Data Analytic Mechanism Design, and a Case Study
Date: Fri, February 19, 2016
Time: 1:30-2:30pm
Location: Holmes Hall 389
Speaker: Dah Ming Chiu, Professor, Chinese University of Hong Kong
We argue that given data, from which we can identify different behaviors automatically by machine, it is possible to design mechanisms (e.g. a pricing system) that reward/penalize different behaviors identified from data, rather than based on simple/static thresholds. Our case study is about the problem of how to charge for electricity usage in a dormitory, with the goal of encouraging energy conservation. Traditional pricing rules may set static rules, e.g. if you use less than X amount of electricity, then you are considered energy saver; but if you use more than Y amount, then you are considered wasting energy. In the data analytic mechanism, who are considered "savers", "normal" and "wasters", or other categories such as "absentees", will be determined from the usage data of all users, using algorithms based on well-justified principles. We share the experience of trying to adopt this approach in the real-life case we study, and discuss potentially wider applicability of this approach.
Biography:
Dah Ming Chiu received his first degree from Imperial College London and his Ph.D. degree from Harvard University. He worked in industry for several hitech companies of his time: Bell Labs, DEC and Sun Microsystem Labs. He returned to academia in 2002 to become a professor in the Department of Information Engineering at the Chinese University of Hong Kong. He served as department chairman from 2009 to 2015.
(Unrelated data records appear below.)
(** The create route with its two awaits apart.  The conflict query
    ([findMany], line 365) reads [seen], the table as it is when the query
    runs; [create] (line 402) writes to the state [w] as it is when the
    handler resumes.  When nothing else is served in between, [seen] is
    the table of [w] and this is [postAppointment]. *)
Definition postAppointmentOn (seen : list Appointment) (newId : string)
  (value : AppointmentBody) (w : World) : PostResult * World :=
  if negb (appointmentSchema value) then (Post400, w) else
  let appointmentDate : Date := Some (b_date value) in
  let durationMinutes := durationMinutesOf (b_duration value) in
  let appointmentEnd := addScaled appointmentDate durationMinutes MINUTE in
  let conflicts :=
    windowedCandidates (b_providerId value) (b_date value) seen in
  let hasConflict := existsb (conflictsWith appointmentDate appointmentEnd) conflicts in
  if hasConflict then
    (Post409 (List.filter (conflictsWith appointmentDate appointmentEnd) conflicts), w)
  else
    match create newId value (appointments w) with
    | None => (Post500, w)
    | Some appointment =>
        let w1 := setAppointments (appointments w ++ [appointment]) w in
        let w2 := createAuditLog (mkAudit "CREATE" "appointment" (Some (id appointment))) w1 in
        let w3 := emit (mkEmitted (Some ("provider-" ++ b_providerId value)%string)
                          "appointment-created") w2 in
        (Post201 appointment, w3)
    end.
His recent research interests include Internet content distribution, data-driven modeling and analysis of large scale systems, and network economics. He has also worked on analyzing academic social networks, and mining insights on academic research trends and evaluation methodology. Dah Ming is an IEEE Fellow. He served as an Associate Editor for IEEE/ACM Transactions on Networking from 2006 to 2011 and TPC member for many networking conferences. He was the general co-chair of ACM Sigcomm 2013 held in Hong Kong in August of 2013, with record breaking attendance.